====== Data under study

(** * table_processor: table reconstruction and batch merge

    A shallow embedding of [table_processor.py].  The Python functions
    [preprocess_image], [process_table_data], [process_single_image] and the
    recognition loop of [main] are translated into Rocq functions; Python
    exceptions become the error monad [res], calls to [st.error] and
    [st.success] become a log of [st_call]s, and the pandas frame is a
    record of row labels, column labels and a row-major matrix of values. *)

From Stdlib Require Import ZArith Lia.
From stdpp Require Import base numbers sets strings option list.

#[global] Set Warnings "-clear-no-such-hyp".

(** ** Python values, exceptions and the error monad *)

(** A value stored in the grid or in a frame: a string, [None] (a JSON
    null) or the float NaN that pandas uses for a missing entry. *)
Inductive pyval :=
  | PStr (s : string)
  | PNone
  | PNaN.

#[global] Instance pyval_eq_dec : EqDecision pyval.
Proof. solve_decision. Defined.

Inductive exn :=
  | KeyError (key : string)
  | IndexError
  | ValueError
  | InvalidIndexError
  | ExternalError (what : string).

#[global] Instance exn_eq_dec : EqDecision exn.
Proof. solve_decision. Defined.

Inductive res (A : Type) :=
  | Ok (a : A)
  | Raised (e : exn).
Arguments Ok {A} a.
Arguments Raised {A} e.

#[global] Instance res_ret : MRet res := @Ok.
#[global] Instance res_bind : MBind res := λ A B f m,
  match m with
  | Ok a => f a
  | Raised e => Raised e
  end.

(** [d[key]] on a dict whose entry for [key] is [field]. *)
Definition dict_getitem {A} (key : string) (field : option A) : res A :=
  match field with
  | Some v => Ok v
  | None => Raised (KeyError key)
  end.

(** [range(a, b)]. *)
Definition py_range (a b : Z) : list Z := seqZ a (b - a).

(** Evaluation of a generator expression [f(x) for x in xs], left to right,
    stopping at the first exception. *)
Fixpoint gen_eval {A B} (f : A → res B) (xs : list A) : res (list B) :=
  match xs with
  | [] => Ok []
  | x :: xs' => y ← f x; ys ← gen_eval f xs'; Ok (y :: ys)
  end.

(** [max(iterable)]. *)
Definition py_max (xs : list Z) : res Z :=
  match xs with
  | [] => Raised ValueError
  | x :: xs' => Ok (foldl Z.max x xs')
  end.

(** A [for] loop threading the mutated state through its iterations. *)
Fixpoint for_each {A S} (body : S → A → res S) (xs : list A) (s : S) : res S :=
  match xs with
  | [] => Ok s
  | x :: xs' => s' ← body s x; for_each body xs' s'
  end.

(** Python list indexing: [-len <= i < 0] counts from the end, anything
    outside [-len, len) raises [IndexError]. *)
Definition py_index (len : nat) (i : Z) : res nat :=
  if decide (0 ≤ i < Z.of_nat len)%Z then Ok (Z.to_nat i)
  else if decide (- Z.of_nat len ≤ i < 0)%Z then Ok (Z.to_nat (Z.of_nat len + i))
  else Raised IndexError.

(** ** The recognition response *)

(** A cell of the response. Each field is the integer (for [Text], the
    value) found under its key, or [None] when the key is absent; values of
    another JSON type under the four integer keys are outside this model. *)
Record Cell := {
  RowTl : option Z;
  ColTl : option Z;
  RowSpan : option Z;
  ColSpan : option Z;
  Text : option pyval
}.

Record TableDetection := { Cells : option (list Cell) }.

Record OcrData := { TableDetections : option (list TableDetection) }.

(** ** The grid *)

Abbreviation Grid := (list (list pyval)).

(** [[["" for _ in range(max_col)] for _ in range(max_row)]] *)
Definition new_grid (max_row max_col : Z) : Grid :=
  replicate (Z.to_nat max_row) (replicate (Z.to_nat max_col) (PStr "")).

(** [grid[r][c] = text] *)
Definition grid_setitem (grid : Grid) (r c : Z) (text : pyval) : res Grid :=
  ri ← py_index (length grid) r;
  match grid !! ri with
  | None => Raised IndexError
  | Some row =>
      ci ← py_index (length row) c;
      Ok (<[ri := <[ci := text]> row]> grid)
  end.

Definition row_start (cell : Cell) : Z := default 0%Z (RowTl cell).
Definition col_start (cell : Cell) : Z := default 0%Z (ColTl cell).
Definition row_span (cell : Cell) : Z := default 1%Z (RowSpan cell).
Definition col_span (cell : Cell) : Z := default 1%Z (ColSpan cell).
Definition text (cell : Cell) : pyval := default (PStr "") (Text cell).

(** The rows and columns visited by the two nested [for] loops of one cell. *)
Definition row_range (max_row : Z) (cell : Cell) : list Z :=
  py_range (row_start cell) (Z.min (row_start cell + row_span cell) max_row).
Definition col_range (max_col : Z) (cell : Cell) : list Z :=
  py_range (col_start cell) (Z.min (col_start cell + col_span cell) max_col).

Definition fill_cell (max_row max_col : Z) (grid : Grid) (cell : Cell) : res Grid :=
  for_each (λ g r,
    for_each (λ g' c, grid_setitem g' r c (text cell)) (col_range max_col cell) g)
    (row_range max_row cell) grid.

Definition fill_grid (max_row max_col : Z) (cells : list Cell) (grid : Grid) : res Grid :=
  for_each (fill_cell max_row max_col) cells grid.

(** [cell["RowTl"] + cell.get("RowSpan", 1)] and its column counterpart. *)
Definition row_extent (cell : Cell) : res Z :=
  r ← dict_getitem "RowTl" (RowTl cell); Ok (r + row_span cell)%Z.
Definition col_extent (cell : Cell) : res Z :=
  c ← dict_getitem "ColTl" (ColTl cell); Ok (c + col_span cell)%Z.

(** ** The pandas frame *)

Inductive label :=
  | LInt (i : Z)
  | LStr (s : string).

#[global] Instance label_eq_dec : EqDecision label.
Proof. solve_decision. Defined.

Record DataFrame := {
  index : list Z;
  columns : list label;
  data : list (list pyval)
}.

#[global] Instance DataFrame_eq_dec : EqDecision DataFrame.
Proof. solve_decision. Defined.

Definition range_index (n : nat) : list Z := seqZ 0 (Z.of_nat n).

(** [pd.DataFrame(grid)] for a list of equally long rows. *)
Definition pd_DataFrame (grid : Grid) : DataFrame :=
  {| index := range_index (length grid);
     columns := LInt <$> range_index (length (default [] (head grid)));
     data := grid |}.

============

- Exercise directions:
With the line that contains "#[global] Instance label_eq_dec" as your start, reproduce the data above exactly through its last line, and nothing before that start.

- Solved problem:
#[global] Instance label_eq_dec : EqDecision label.
Proof. solve_decision. Defined.

Record DataFrame := {
  index : list Z;
  columns : list label;
  data : list (list pyval)
}.

#[global] Instance DataFrame_eq_dec : EqDecision DataFrame.
Proof. solve_decision. Defined.

Definition range_index (n : nat) : list Z := seqZ 0 (Z.of_nat n).

(** [pd.DataFrame(grid)] for a list of equally long rows. *)
Definition pd_DataFrame (grid : Grid) : DataFrame :=
  {| index := range_index (length grid);
     columns := LInt <$> range_index (length (default [] (head grid)));
     data := grid |}.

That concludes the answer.